Study material
(* ===== verification/RegionInfo.v ===== *)
(** * RegionInfo: what the scheduler knows of a region

    [RegionInfo] of [scheduler/server/core/region.go] and the options of
    [region_option.go].  A [RegionInfo] is read-only once created, so a pointer to
    one is a value here; [Clone] copies deeply, and a value is its own copy.  The
    constructors read [meta.Peers], so [meta] is never nil. *)

From stdpp Require Import base option list gmap tactics.
From S2P Require Import Prelude.
From S2P Require Import Metapb.

Record RegionInfo := mkRegionInfo {
  ri_meta : Region;
  ri_learners : list Peer;
  ri_voters : list Peer;
  ri_leader : option Peer;
  ri_pendingPeers : list Peer;
  ri_approximateSize : Z;
}.
#[export] Instance set_ri_meta : Setter ri_meta := fun g r =>
  mkRegionInfo (g (ri_meta r)) (ri_learners r) (ri_voters r) (ri_leader r) (ri_pendingPeers r) (ri_approximateSize r).
#[export] Instance set_ri_learners : Setter ri_learners := fun g r =>
  mkRegionInfo (ri_meta r) (g (ri_learners r)) (ri_voters r) (ri_leader r) (ri_pendingPeers r) (ri_approximateSize r).
#[export] Instance set_ri_voters : Setter ri_voters := fun g r =>
  mkRegionInfo (ri_meta r) (ri_learners r) (g (ri_voters r)) (ri_leader r) (ri_pendingPeers r) (ri_approximateSize r).
#[export] Instance set_ri_leader : Setter ri_leader := fun g r =>
  mkRegionInfo (ri_meta r) (ri_learners r) (ri_voters r) (g (ri_leader r)) (ri_pendingPeers r) (ri_approximateSize r).
#[export] Instance set_ri_pendingPeers : Setter ri_pendingPeers := fun g r =>
  mkRegionInfo (ri_meta r) (ri_learners r) (ri_voters r) (ri_leader r) (g (ri_pendingPeers r)) (ri_approximateSize r).
#[export] Instance set_ri_approximateSize : Setter ri_approximateSize := fun g r =>
  mkRegionInfo (ri_meta r) (ri_learners r) (ri_voters r) (ri_leader r) (ri_pendingPeers r) (g (ri_approximateSize r)).


#[export] Instance RegionInfo_eq_dec : EqDecision RegionInfo.
Proof. solve_decision. Defined.

(** ** Options *)
Definition RegionOption : Type := RegionInfo -> bool.
Definition HealthRegion : RegionOption := fun region =>
  (len (ri_pendingPeers region) =? 0) && (len (ri_learners region) =? 0).
Definition HealthRegionAllowPending : RegionOption := fun region =>
  len (ri_learners region) =? 0.

Definition RegionCreateOption : Type := RegionInfo -> RegionInfo.
Definition WithPendingPeers (pendingPeers : list Peer) : RegionCreateOption := fun region =>
  region <| ri_pendingPeers := pendingPeers |>.
Definition WithLeader (leader : option Peer) : RegionCreateOption := fun region =>
  region <| ri_leader := leader |>.
Definition WithLearners (learner : list Peer) : RegionCreateOption := fun region =>
  region <| ri_learners := ri_learners region ++ learner |>.
Definition WithStartKey (key : list Z) : RegionCreateOption := fun region =>
  region <| ri_meta := (ri_meta region) <| rg_StartKey := key |> |>.
Definition WithEndKey (key : list Z) : RegionCreateOption := fun region =>
  region <| ri_meta := (ri_meta region) <| rg_EndKey := key |> |>.
Definition WithIncVersion : RegionCreateOption := fun region =>
  match rg_RegionEpoch (ri_meta region) with
  | None => region
  | Some e =>
    region <| ri_meta := (ri_meta region) <| rg_RegionEpoch := Some (e <| ep_Version := ep_Version e ⊞ 1 |>) |> |>
  end.
Definition WithIncConfVer : RegionCreateOption := fun region =>
  match rg_RegionEpoch (ri_meta region) with
  | None => region
  | Some e =>
    region <| ri_meta := (ri_meta region) <| rg_RegionEpoch := Some (e <| ep_ConfVer := ep_ConfVer e ⊞ 1 |>) |> |>
  end.
Definition WithRemoveStorePeer (storeID : Z) : RegionCreateOption := fun region =>
  region <| ri_meta := (ri_meta region)
    <| rg_Peers := List.filter (fun peer => negb (p_StoreId peer =? storeID)) (rg_Peers (ri_meta region)) |> |>.
Definition SetApproximateSize (v : Z) : RegionCreateOption := fun region =>
  region <| ri_approximateSize := v |>.
Definition SetPeers (peers : list Peer) : RegionCreateOption := fun region =>
  region <| ri_meta := (ri_meta region) <| rg_Peers := peers |> |>.
Definition WithAddPeer (peer : Peer) : RegionCreateOption := fun region =>
  region <| ri_meta := (ri_meta region) <| rg_Peers := rg_Peers (ri_meta region) ++ [peer] |> |>
         <| ri_voters := ri_voters region ++ [peer] |>.

(** ** Construction *)
Definition classifyVoterAndLearner (region : RegionInfo) : RegionInfo :=
  region <| ri_voters := foldl (fun voters p => voters ++ [p]) [] (rg_Peers (ri_meta region)) |>.

Definition NewRegionInfo (region : Region) (leader : option Peer) (opts : list RegionCreateOption)
    : RegionInfo :=
  let regionInfo := mkRegionInfo region [] [] leader [] 0 in
  let regionInfo := foldl (fun r opt => opt r) regionInfo opts in
  classifyVoterAndLearner regionInfo.

Definition EmptyRegionApproximateSize : Z := 1.

(** The fields of [RegionHeartbeatRequest] that are read; [ApproximateSize] is a [uint64]. *)
Record RegionHeartbeatRequest := mkHeartbeat {
  hb_Region : option Region;
  hb_Leader : option Peer;
  hb_PendingPeers : list Peer;
  hb_ApproximateSize : Z;
}.
Definition RegionFromHeartbeat {E} (heartbeat : RegionHeartbeatRequest) : outcome E RegionInfo :=
  let regionSize := hb_ApproximateSize heartbeat / 2 ^ 20 in
  let regionSize := if regionSize <? EmptyRegionApproximateSize then EmptyRegionApproximateSize
                    else regionSize in
  let! meta := deref (hb_Region heartbeat) in
  Ret (classifyVoterAndLearner
         (mkRegionInfo meta [] [] (hb_Leader heartbeat) (hb_PendingPeers heartbeat) (int64 regionSize))).

(** [Clone] drops the learners: they are not copied. *)
Definition Clone (r : RegionInfo) (opts : list RegionCreateOption) : RegionInfo :=
  let region := mkRegionInfo (ri_meta r) [] [] (ri_leader r) (ri_pendingPeers r) (ri_approximateSize r) in
  classifyVoterAndLearner (foldl (fun r opt => opt r) region opts).

(** ** Getters *)
Definition GetLearners (r : RegionInfo) : list Peer := ri_learners r.
Definition GetVoters (r : RegionInfo) : list Peer := ri_voters r.
Definition GetPeer (r : RegionInfo) (peerID : Z) : option Peer :=
  List.find (fun peer => p_Id peer =? peerID) (rg_Peers (ri_meta r)).
Definition GetDownLearner (r : RegionInfo) (peerID : Z) : option Peer := None.
Definition GetPendingPeer (r : RegionInfo) (peerID : Z) : option Peer :=
  List.find (fun peer => p_Id peer =? peerID) (ri_pendingPeers r).
Definition GetPendingVoter (r : RegionInfo) (peerID : Z) : option Peer :=
  List.find (fun peer => p_Id peer =? peerID) (ri_pendingPeers r).
Definition GetPendingLearner (r : RegionInfo) (peerID : Z) : option Peer := None.
Definition GetStorePeer (r : RegionInfo) (storeID : Z) : option Peer :=
  List.find (fun peer => p_StoreId peer =? storeID) (rg_Peers (ri_meta r)).
Definition GetStoreVoter (r : RegionInfo) (storeID : Z) : option Peer :=
  List.find (fun peer => p_StoreId peer =? storeID) (ri_voters r).
Definition GetStoreLearner (r : RegionInfo) (storeID : Z) : option Peer :=
  List.find (fun peer => p_StoreId peer =? storeID) (ri_learners r).
Definition GetStoreIds (r : RegionInfo) : gset Z :=
  foldl (fun stores peer => {[p_StoreId peer]} ∪ stores) ∅ (rg_Peers (ri_meta r)).

(** [r.leader == nil || r.leader.GetId() != peer.GetId()]. *)
Definition isFollower (r : RegionInfo) (peer : Peer) : bool :=
  match ri_leader r with None => true | Some l => negb (p_Id l =? p_Id peer) end.
Definition GetFollowers (r : RegionInfo) : gmap Z Peer :=
  foldl (fun followers peer =>
           if isFollower r peer then <[p_StoreId peer := peer]> followers else followers)
    ∅ (GetVoters r).
Definition GetFollower (r : RegionInfo) : option Peer := List.find (isFollower r) (GetVoters r).
(** The order of the answer is the iteration order of a Go map, which is arbitrary. *)
Definition GetDiffFollowers (r other : RegionInfo) : list Peer :=
  List.filter (fun p => negb (existsb (fun o => p_StoreId p =? p_StoreId o)
                                (map snd (map_to_list (GetFollowers other)))))
    (map snd (map_to_list (GetFollowers r))).

Definition GetID (r : RegionInfo) : Z := rg_Id (ri_meta r).
Definition GetMeta (r : RegionInfo) : Region := ri_meta r.
Definition GetApproximateSize (r : RegionInfo) : Z := ri_approximateSize r.
Definition GetPendingPeers (r : RegionInfo) : list Peer := ri_pendingPeers r.
Definition GetLeader (r : RegionInfo) : option Peer := ri_leader r.
Definition GetStartKey (r : RegionInfo) : list Z := rg_StartKey (ri_meta r).
Definition GetEndKey (r : RegionInfo) : list Z := rg_EndKey (ri_meta r).
Definition GetPeers (r : RegionInfo) : list Peer := rg_Peers (ri_meta r).
Definition GetRegionEpoch (r : RegionInfo) : option RegionEpoch := rg_RegionEpoch (ri_meta r).

(** ** Facts *)

Lemma foldl_snoc {A} (l : list A) : forall acc, foldl (fun v p => v ++ [p]) acc l = acc ++ l.
Proof.
  induction l as [|p l IH]; intros acc; cbn; [by rewrite app_nil_r|]. by rewrite IH, <- app_assoc.
Qed.
Lemma classify_voters r : ri_voters (classifyVoterAndLearner r) = rg_Peers (ri_meta r).
Proof. unfold classifyVoterAndLearner. cbn. by rewrite foldl_snoc. Qed.

(** A region without learners is its own clone. *)
Lemma Clone_same r :
  ri_voters r = rg_Peers (ri_meta r) -> ri_learners r = [] -> Clone r [] = r.
Proof.
  intros Hv Hl. unfold Clone, classifyVoterAndLearner. cbn. rewrite foldl_snoc. cbn.
  destruct r. cbn in *. by subst.
Qed.

(** The followers by store: each store's last voter that is not the leader. *)
Lemma GetFollowers_lookup r s p :
  GetFollowers r !! s = Some p -> p ∈ ri_voters r /\ p_StoreId p = s /\ isFollower r p = true.
Proof.
  unfold GetFollowers, GetVoters.
  assert (H : forall l (m : gmap Z Peer), (forall s p, m !! s = Some p -> p ∈ ri_voters r /\ p_StoreId p = s /\ isFollower r p = true) ->
    (forall q, q ∈ l -> q ∈ ri_voters r) ->
    forall s p, foldl (fun followers peer =>
           if isFollower r peer then <[p_StoreId peer := peer]> followers else followers) m l !! s = Some p ->
      p ∈ ri_voters r /\ p_StoreId p = s /\ isFollower r p = true).
  { induction l as [|q l IH]; intros m Hm Hl s' p' Hs; cbn in Hs; [by apply Hm|].
    eapply IH; [| |exact Hs].
    - intros s'' p'' Hs''. destruct (isFollower r q) eqn:Hq; [|by apply Hm].
      apply lookup_insert_Some in Hs'' as [[<- <-]|[_ Hs'']]; [|by apply Hm].
      split_and!; [apply Hl; by apply list_elem_of_here|done|done].
    - intros q' Hq'. apply Hl. by apply list_elem_of_further. }
  apply H; [|done]. intros ? ? Hlk. by rewrite lookup_empty in Hlk.
Qed.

What this task involves
Retype the entries above exactly, but only from the line containing "let! meta := deref (hb_Region heartbeat) in" through the line containing "(** [Clone] drops", both included.

Exercise output
  let! meta := deref (hb_Region heartbeat) in
  Ret (classifyVoterAndLearner
         (mkRegionInfo meta [] [] (hb_Leader heartbeat) (hb_PendingPeers heartbeat) (int64 regionSize))).

(** [Clone] drops the learners: they are not copied. *)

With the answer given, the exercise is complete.